|HOW I MANAGE?
|Year : 2002 | Volume
| Issue : 1 | Page : 40
Department of Dermato Venereology and Hair Transplantation, Mohan Dai Oswal Cancer Treatment and Research Foundation, Ludhiana-141 009, Punjab, India
77, Vishal Nagar, Extn. Pokhowal-141 002, India
|How to cite this article:|
Singh G. Androgenic alopecia. Indian J Dermatol Venereol Leprol 2002;68:40
Androgenic alopecia is a genetically determined physiological event, the exact mode of inheritance of which is unknown. The shortening of the anagen phase of the hair cycle leads to the consequent increase in the proportion of telogen hairs. Autosomal dominant inheritance with increased penetrance in males had been suggested, but there are reports of multifactorial inheritance as well. The role of androgen along with their interaction with genetic factors is demonstrated in men, but in women baldness is often associated with elevated levels of circulating androgens (e.g. in polycystic ovary disease). In both the sexes, the factor determining androgenic alopecia is the manner in which the follicles of the frontal and vertex region of the scalp react to the circulating androgens. Till date the correlation between testosterone levels and the extent of baldness has not been established.
A man coming to me for the treatment of androgenic alopecia is first prescribed minoxidil 2% solution, I ml to be applied topically twice daily for 6 to 12 months. The patient is advised to use ketoconazole shampoo without using any hair oil. In about one third of men, there is significant conversion of miniaturized hairs to terminal hairs. The response is better in younger males having a smaller area of hair loss that too in the early stage of baldness. The only side effect is occasional local irritation but the benefits last only as long as the drug is applied. The hair loss recurs 3-6 months after discontinuing application, reaching the level it would have reached had minoxidil not been used. The males who do not respond appreciably to topical minoxidil are prescribed tablet finasteride 1 mg daily. This leads to significant hair growth in another one third of the patients. Safety and tolerability levels are excellent with no significant impairment of fertility. The remaining one third of patients who do not respond to the above described treatments are evaluated for hair transplantation. The patients taken up for the surgery are only upto III and type III vertex baldness (Hamilton's classification). It requires four separate sessions to get enough hair in the area for good coverage. Critical areas such as the hairline require as many as six sessions to set a thick natural appearing hairline.

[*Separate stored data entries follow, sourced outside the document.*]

(* --------------------------------------------------------------- *)
(** *** budget_forcing_gen *)

(** The variables the Forcing loop assigns. *)
Record LoopVars : Type := mkLoopVars {
  lv_output_seqs : Tensor2;
  lv_input_idx : Tensor2;
  lv_attention_mask : Tensor2;
  lv_prompt_length : nat
}.

Section Forcing.

(** What the loop reads and never assigns. *)
Variable tokenizer : Tokenizer.
Variable matching_seq_stop_criteria : MatchingTokensStoppingCriteria.t.
Variable eos_stop_criteria : AnyEosStoppingCriteria.t.
Variable replacement_seq : list Z.
Variable replace_tokens : Dict.
Variables eos_token_id pad_token_id : Z.
Variables min_budget max_budget max_budget_cut : Z.
Variable current_used_budget : Z.

(** The first four statements of the loop body: the two masks, then
    the two in-place writes into [output_seqs]. *)
Definition splice_tails (output_seqs : Tensor2) : result Tensor2 :=
  (matching_seq_mask <--
     get_matching_seq_mask
       output_seqs
       (MatchingTokensStoppingCriteria.think_token_combo
          matching_seq_stop_criteria) ;;
   matching_eos_mask <--
     get_matching_eos_mask output_seqs (tok_eos_token_id tokenizer) ;;
   output_seqs <--
     set_last_three output_seqs matching_seq_mask replacement_seq ;;
   nl <-- dict_get replace_tokens NL ;;
   set_last_col output_seqs matching_eos_mask nl)%res.

(** One pass through the body of [while current_used_budget < min_budget]. *)
Definition forcing_body (v : LoopVars) : M LoopVars :=
  output_seqs <- lift (splice_tails (lv_output_seqs v)) ;;
  new_input_attention_masks <-
    lift (cat_cols (lv_attention_mask v)
                   (ones_like (slice_from_col (lv_prompt_length v)
                                              output_seqs))) ;;
  let input_idx := output_seqs in
  output_seqs <-
    model_generate
      {| gc_input_ids := input_idx;
         gc_attention_mask := new_input_attention_masks;
         gc_do_sample := true;
         gc_max_new_tokens := max_budget_cut - current_used_budget;
         gc_eos_token_id := eos_token_id;
         gc_pad_token_id := pad_token_id;
         gc_num_return_sequences := 1;
         gc_stopping_criteria :=
           [MatchingTokens matching_seq_stop_criteria;
            AnyEos eos_stop_criteria] |} ;;
  ret {| lv_output_seqs := output_seqs;
         lv_input_idx := input_idx;
         lv_attention_mask := new_input_attention_masks;
         lv_prompt_length := ncols input_idx |}.

(** The loop.  [fuel] bounds the number of passes; the guard reads
    [current_used_budget], which no pass assigns. *)
Fixpoint forcing_loop (fuel : nat) (v : LoopVars) : M LoopVars :=
  if current_used_budget <? min_budget then
    match fuel with
    | O => lift OutOfFuel
    | S fuel' => v' <- forcing_body v ;; forcing_loop fuel' v'
    end
  else ret v.

End Forcing.

Definition budget_forcing_gen
           (fuel : nat)
           (tokenizer : Tokenizer)
           (input_ids input_attention_masks : Tensor2)
           (eos_token_id pad_token_id : Z)
           (min_budget max_budget : Z)
           (replace_tokens : Dict) : M Tensor2 :=
  _ <- py_assert (128 <? max_budget - min_budget) ;;
  let max_budget_cut := max_budget - 128 in
  let input_idx := input_ids in
  let attention_mask := input_attention_masks in
  matching_seq_stop_criteria <-
    lift (MatchingTokensStoppingCriteria.__init__ tokenizer) ;;
  let eos_stop_criteria := AnyEosStoppingCriteria.__init__ eos_token_id in
  nl <- lift (dict_get replace_tokens NL) ;;
  wait <- lift (dict_get replace_tokens "Wait") ;;
  comma <- lift (dict_get replace_tokens ",") ;;
  let replacement_seq := float_tensor_long [nl; wait; comma] in
  let init_prompt_len := ncols input_idx in
  let prompt_length := ncols input_idx in
  (* 1. first round *)
  output_seqs <-
    model_generate
      {| gc_input_ids := input_idx;
         gc_attention_mask := attention_mask;
         gc_do_sample := true;
         gc_max_new_tokens := max_budget_cut;
         gc_eos_token_id := eos_token_id;
         gc_pad_token_id := pad_token_id;
         gc_num_return_sequences := 1;
         gc_stopping_criteria :=
           [MatchingTokens matching_seq_stop_criteria;
            AnyEos eos_stop_criteria] |} ;;
  (* 2. forcing loop *)
  let current_used_budget :=
    Z.of_nat (ncols output_seqs) - Z.of_nat init_prompt_len in
  v <- forcing_loop tokenizer matching_seq_stop_criteria eos_stop_criteria
                    replacement_seq replace_tokens eos_token_id pad_token_id
                    min_budget max_budget_cut current_used_budget fuel
                    {| lv_output_seqs := output_seqs;
                       lv_input_idx := input_idx;
                       lv_attention_mask := attention_mask;
                       lv_prompt_length := prompt_length |} ;;
  (* 3. final round, no stopping criteria *)
  new_input_attention_masks <-
    lift (cat_cols (lv_attention_mask v)
                   (ones_like (slice_from_col (lv_prompt_length v)
                                              (lv_output_seqs v)))) ;;
  model_generate
    {| gc_input_ids := lv_output_seqs v;
       gc_attention_mask := new_input_attention_masks;
       gc_do_sample := true;
       gc_max_new_tokens := max_budget - current_used_budget;
       gc_eos_token_id := eos_token_id;
       gc_pad_token_id := pad_token_id;
       gc_num_return_sequences := 1;
       gc_stopping_criteria := [] |}.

The treatment for androgenic alopecia in women is started only after ruling out other causes of hair loss like child birth, iron deficiency anaemia, crash diet, severe emotional stress and hypothyroidism. Minoxidil 2% solution applied topically is the first drug of choice. In case it fails, tablet spironolactone 1 00mg is given daily for 3 out of every 4 weeks along with oral contraceptives. Hair transplantation is attempted in those ladies who need treatment for frontal recession and the results are good.